196
Volume 5, Issue 10: Special Issue
(EJAR)
ISSN: 2181-2020
MPHAPP
THE 6TH INTERNATIONAL SCIENTIFIC AND PRACTICAL
CONFERENCE
“
MODERN PHARMACEUTICS: ACTUAL
PROBLEMS AND PROSPECTS
”
TASHKENT, OCTOBER 17, 2025
in-academy.uz
SYSTEMATIC REVIEW AND META-ANALYSIS OF THE EFFICACY AND SAFETY
OF TARGETED AND IMMUNOTARGETED AGENTS IN THE TREATMENT OF
NON-SMALL CELL LUNG CANCER
Rajabova N.Kh.
Tashkent Pharmaceutical Institute, Tashkent city, Republic of Uzbekistan
e-mail: nargiza-rh@mail.ru
https://doi.org/10.5281/zenodo.17332714
Relevance:
non-small cell lung cancer (NSCLC) remains one of the leading causes of cancer-
related morbidity and mortality worldwide. The introduction of targeted therapies (EGFR, ALK,
ROS1 inhibitors, etc.) and immune checkpoint inhibitors (PD-1/PD-L1) has markedly transformed
therapeutic strategies, shifting clinical practice toward a more personalized approach. Despite notable
advances, a systematic evaluation of accumulated data is required to determine the optimal
sequencing and combination of treatments, as well as to balance clinical efficacy with safety
outcomes.
Purpose of the study:
to conduct a systematic review and meta-analysis of clinical trials
comparing the efficacy and tolerability of targeted therapies and immunotherapeutic agents in
NSCLC.
Materials and methods:
a literature search was performed in PubMed, Embase, and the
Cochrane Library for the period 2015–2024. Eligible studies included randomized clinical trials and
meta-analyses reporting overall survival (OS), progression-free survival (PFS), objective response
rate (ORR), and adverse event profiles.

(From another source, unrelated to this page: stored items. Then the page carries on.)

(* ===== verification/ScriptCredentials.v ===== *)
(** * Credentials that scripts supply (pkg/runtime/js/js.go, pkg/runtime/lua/lua.go:
    the providers' caches)

    A JavaScript or Lua provider keeps the last answer of its script until the
    answer expires.  Both packages have the same cache with the same tests around
    it; only the call of the script differs, so it is a parameter here: [JsAuth]
    and [LuaAuth] supply it.  Each use of a provider holds its lock, so the
    operations are whole steps. *)
From S2P Require Export Inbound Script.
Open Scope Z_scope.

Record credentialCache := {
  cc_token : string;
  cc_expiry : Z;
  cc_rawHeaders : gmap string string
}.
Definition zero_credentialCache : credentialCache :=
  {| cc_token := ""; cc_expiry := 0; cc_rawHeaders := ∅ |}.

(** A script's answer: token, expiry, headers. *)
Abbreviation answer := (string * Z * gmap string string)%type.

Definition noCacheExpiry : Z := 1.

(** What a script's answer leaves in the cache. *)
Definition stored (now : Z) (a : answer) : credentialCache :=
  let '(token, expiry, rawHeaders) := a in
  {| cc_token := token;
     cc_expiry := if expiry =? 0 then now + noCacheExpiry else expiry;
     cc_rawHeaders := rawHeaders |}.

(** The answer is still good. *)
Definition unexpired (now : Z) (c : credentialCache) : bool :=
  negb (cc_expiry c =? 0) && (now <? cc_expiry c).

Section Credentials.
Context {W : Type}.
(** [time.Now().Unix()], and the call of the script with what is cached *)
Context (unixNow : W -> Z).
Context (callScript : credentialCache -> W -> result AuthError answer * W).
Implicit Types (c : credentialCache) (w : W) (st : credentialCache * W).

Definition ensure st : result AuthError unit * (credentialCache * W) :=
  let '(c, w) := st in
  let now := unixNow w in
  if unexpired now c then (Ok tt, (c, w))
  else
    match callScript c w with
    | (Err err, w) => (Err err, (c, w))
    | (Ok a, w) => (Ok tt, (stored now a, w))
    end.

Definition scriptToken st : result AuthError string * (credentialCache * W) :=
  match ensure st with
  | (Err err, st) => (Err err, st)
  | (Ok _, st) =>
    (Ok (if (0 <? size (cc_rawHeaders st.1))%nat then "" else cc_token st.1), st)
  end.

Definition scriptHeaders st : result AuthError (gmap string string) * (credentialCache * W) :=
  match ensure st with
  | (Err err, st) => (Err err, st)
  | (Ok _, st) => (Ok (if (size (cc_rawHeaders st.1) =? 0)%nat then ∅ else cc_rawHeaders st.1), st)
  end.

(** Either package's [Provider] as a [TokenProvider]. *)
Record ScriptProvider := {}.
#[export] Instance script_provider : TokenProvider ScriptProvider (credentialCache * W) := {|
  Token _ _ st := scriptToken st;
  RawHeaders _ _ st := scriptHeaders st |}.

(** ** Facts *)
Lemma headers_empty (h : gmap string string) : (size h =? 0)%nat = bool_decide (h = ∅).
Proof.
  case_bool_decide as Hh; [subst; by rewrite map_size_empty|].
  apply Nat.eqb_neq. by intros ?%map_size_empty_inv.
Qed.
Lemma headers_present (h : gmap string string) : (0 <? size h)%nat = negb (bool_decide (h = ∅)).
Proof. rewrite <-headers_empty. by destruct (size h). Qed.

Lemma headers_or_empty (h : gmap string string) : (if (size h =? 0)%nat then ∅ else h) = h.
Proof. rewrite headers_empty. by case_bool_decide. Qed.

(** One request through the middleware: the headers are asked for first, the token
    only when there are none. *)
Lemma script_context `{AuthTexts} p info st :
  authContext p info st =
    match ensure st with
    | (Err err, st1) => (withAuthResult zero_AuthContext (authErrResult err), st1)
    | (Ok _, st1) =>
      if bool_decide (cc_rawHeaders st1.1 = ∅) then
        match ensure st1 with
        | (Err err, st2) => (withAuthResult zero_AuthContext (authErrResult err), st2)
        | (Ok _, st2) =>
          (if negb (bool_decide (cc_rawHeaders st2.1 = ∅)) || bool_decide (cc_token st2.1 = "")
           then zero_AuthContext
           else withHeaders zero_AuthContext {["Authorization" := "Bearer " +:+ cc_token st2.1]}, st2)
        end
      else (withHeaders zero_AuthContext (cc_rawHeaders st1.1), st1)
    end.
Proof.
  unfold authContext, Outbound.Middleware. cbn [RawHeaders Token script_provider].
  unfold scriptHeaders, scriptToken. destruct (ensure st) as [[[]|err] [c1 w1]]; cbn [fst snd]; [|done].
  rewrite headers_or_empty. case_bool_decide as Hh; cbn [negb]; [|done].
  destruct (ensure (c1, w1)) as [[[]|err] [c2 w2]]; cbn [fst snd]; [|done].
  rewrite headers_present. destruct (bool_decide (cc_rawHeaders c2 = ∅)); cbn [negb orb]; [|done]. by case_bool_decide.
Qed.

(** A cached answer has something to send, when the script's answers do. *)
Definition useful (a : answer) : Prop := a.1.1 <> "" \/ a.2 <> ∅.
Definition filled c : Prop := cc_expiry c = 0 \/ cc_token c <> "" \/ cc_rawHeaders c <> ∅.

Lemma ensure_Ok st st' : ensure st = (Ok tt, st') ->
  (st' = st /\ unexpired (unixNow st.2) st.1 = true) \/
  exists a w', callScript st.1 st.2 = (Ok a, w') /\ st' = (stored (unixNow st.2) a, w').
Proof.
  destruct st as [c w]. cbn. destruct (unexpired _ c) eqn:Ef; [intros [= <-]; by left|].
  destruct (callScript c w) as [[a|err] w'] eqn:Ec; [|done]. intros [= <-]. right. eauto.
Qed.

Lemma ensure_filled st st' : (forall c w a w', callScript c w = (Ok a, w') -> useful a) ->
  filled st.1 -> ensure st = (Ok tt, st') ->
  filled st'.1 /\ (cc_token st'.1 <> "" \/ cc_rawHeaders st'.1 <> ∅).
Proof.
  intros Hcall Hf [[-> Hfresh]|(a & w' & Hc & ->)]%ensure_Ok.
  - split; [done|]. destruct Hf as [Hz|?]; [|done]. unfold unexpired in Hfresh. by rewrite Hz in Hfresh.
  - apply Hcall in Hc. destruct a as [[tok e] h]. unfold useful in Hc. cbn in *. split; [by right|done].
Qed.

Lemma ensure_error_keeps st err st' : ensure st = (Err err, st') -> st'.1 = st.1.
Proof.
  destruct st as [c w]. cbn. destruct (unexpired _ c); [done|].
  by destruct (callScript c w) as [[a|e] w']; intros [= _ <-].
Qed.
(** Why a request may go out without credentials: the first run gave a token, the
    answer had expired when the token was asked for, and the second run gave
    headers. *)
Definition switched st : Prop :=
  exists st1 a w2, ensure st = (Ok tt, st1) /\ cc_rawHeaders st1.1 = ∅ /\
    unexpired (unixNow st1.2) st1.1 = false /\ callScript st1.1 st1.2 = (Ok a, w2) /\ a.2 <> ∅.

Lemma ensure_stale st a w' : unexpired (unixNow st.2) st.1 = false -> callScript st.1 st.2 = (Ok a, w') ->
  ensure st = (Ok tt, (stored (unixNow st.2) a, w')).
Proof. destruct st as [c w]. cbn. by intros -> ->. Qed.

Lemma request_credentials `{AuthTexts} p info st :
  (forall c w a w', callScript c w = (Ok a, w') -> useful a) -> filled st.1 ->
  let '(ctx, st') := authContext p info st in
  filled st'.1 /\
  ((exists err, ctx = withAuthResult zero_AuthContext (authErrResult err)) \/
   (ac_Result ctx = None /\ ac_Headers ctx <> ∅) \/
   (ctx = zero_AuthContext /\ switched st)).
Proof.
  intros Hcall Hf. rewrite script_context. destruct (ensure st) as [[[]|err] st1] eqn:E1.
  2:{ split; [|left; eauto]. apply ensure_error_keeps in E1. by rewrite E1. }
  destruct (ensure_filled _ _ Hcall Hf E1) as [Hf1 Hne1].
  case_bool_decide as Hh1; [|by split; [done|right; left]].
  destruct (ensure st1) as [[[]|err] st2] eqn:E2.
  2:{ split; [|left; eauto]. apply ensure_error_keeps in E2. by rewrite E2. }
  destruct (ensure_filled _ _ Hcall Hf1 E2) as [Hf2 Hne2]. split; [done|].
  case_bool_decide as Hh2; cbn [negb orb].
  - rewrite bool_decide_false by naive_solver. right; left. split; [done|].
    cbn. apply insert_non_empty.
  - right; right. split; [done|].
    destruct (ensure_Ok _ _ E2) as [[-> _]|(a & w2 & Hc & ->)]; [done|].
    exists st1, a, w2. split_and!; [done..| |done|].
    + destruct (unexpired (unixNow st1.2) st1.1) eqn:Ef; [|done]. exfalso.
      destruct st1 as [c1 w1]. cbn in E2, Ef. rewrite Ef in E2. by injection E2 as -> ->.
    + by destruct a as [[tok e] h].
Qed.

(** A script that gives a token without an expiry is meant to run once for a
    request.  It runs again unless it comes back within the second it started in. *)
Lemma request_runs `{AuthTexts} p info st tok w1 :
  unexpired (unixNow st.2) st.1 = false -> callScript st.1 st.2 = (Ok (tok, 0, ∅), w1) -> tok <> "" ->
  let now := unixNow st.2 in
  let st1 := (stored now (tok, 0, ∅), w1) in
  0 <= now ->
  authContext p info st =
    if unixNow w1 <=? now
    then (withHeaders zero_AuthContext {["Authorization" := "Bearer " +:+ tok]}, st1)
    else
      match callScript st1.1 w1 with
      | (Err err, w2) => (withAuthResult zero_AuthContext (authErrResult err), (st1.1, w2))
      | (Ok a, w2) =>
        (if negb (bool_decide (a.2 = ∅)) || bool_decide (a.1.1 = "") then zero_AuthContext
         else withHeaders zero_AuthContext {["Authorization" := "Bearer " +:+ a.1.1]},
         (stored (unixNow w1) a, w2))
      end.
Proof.
  intros Hstale Hcall Htok now st1 Hnow. rewrite script_context, (ensure_stale _ _ _ Hstale Hcall).
  cbn [fst snd]. rewrite bool_decide_true by done. unfold ensure.
  assert (Hf : unexpired (unixNow w1) (stored (unixNow st.2) (tok, 0, ∅)) = (unixNow w1 <=? now)).
  { unfold unexpired, noCacheExpiry. cbn [stored cc_expiry]. unfold noCacheExpiry.
    replace (0 =? 0) with true by done. fold now.
    rewrite (proj2 (Z.eqb_neq (now + 1) 0)) by lia. cbn [negb andb].
    destruct (Z.leb_spec (unixNow w1) now); [apply Z.ltb_lt|apply Z.ltb_ge]; lia. }
  rewrite Hf. destruct (unixNow w1 <=? now); cbn [fst snd stored cc_rawHeaders cc_token].
  - by rewrite bool_decide_true, bool_decide_false by done.
  - subst st1. cbn [fst snd]. destruct (callScript _ w1) as [[[[tok2 e2] h2]|err] w2]; [|done].
    done.
Qed.

End Credentials.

Pooled estimates were calculated using a random-effects
model, and interstudy heterogeneity was assessed with the I² statistic.
Results:
а total of 36 studies, including over 14,000 patients, were analyzed. In patients with
driver mutations, targeted therapies significantly improved PFS (HR = 0.48; 95% CI: 0.41–0.56) and
increased ORR up to 65%, markedly outperforming chemotherapy. Immunotherapy with PD-1/PD-
L1 inhibitors demonstrated a clinically meaningful OS benefit in patients without EGFR/ALK
mutations and with high PD-L1 expression (≥50%) (HR = 0.74; 95% CI: 0.66–0.83). Safety analysis
revealed distinct toxicity profiles: targeted therapies were associated with dermatologic and
gastrointestinal adverse events, whereas immunotherapy was more frequently linked to immune-
related toxicities such as pneumonitis, thyroid dysfunction, and colitis.
Conclusions:
This meta-analysis supports the preferential use of targeted therapies in patients
with defined molecular alterations and highlights the efficacy of immunotherapy in cohorts with high
PD-L1 expression and no driver mutations. Optimal therapeutic strategies should be guided by
molecular profiling and biomarker assessment. Combination regimens involving targeted and
immunotherapeutic agents represent a promising direction, warranting further multicenter trials and
pharmacoeconomic evaluation within national healthcare systems.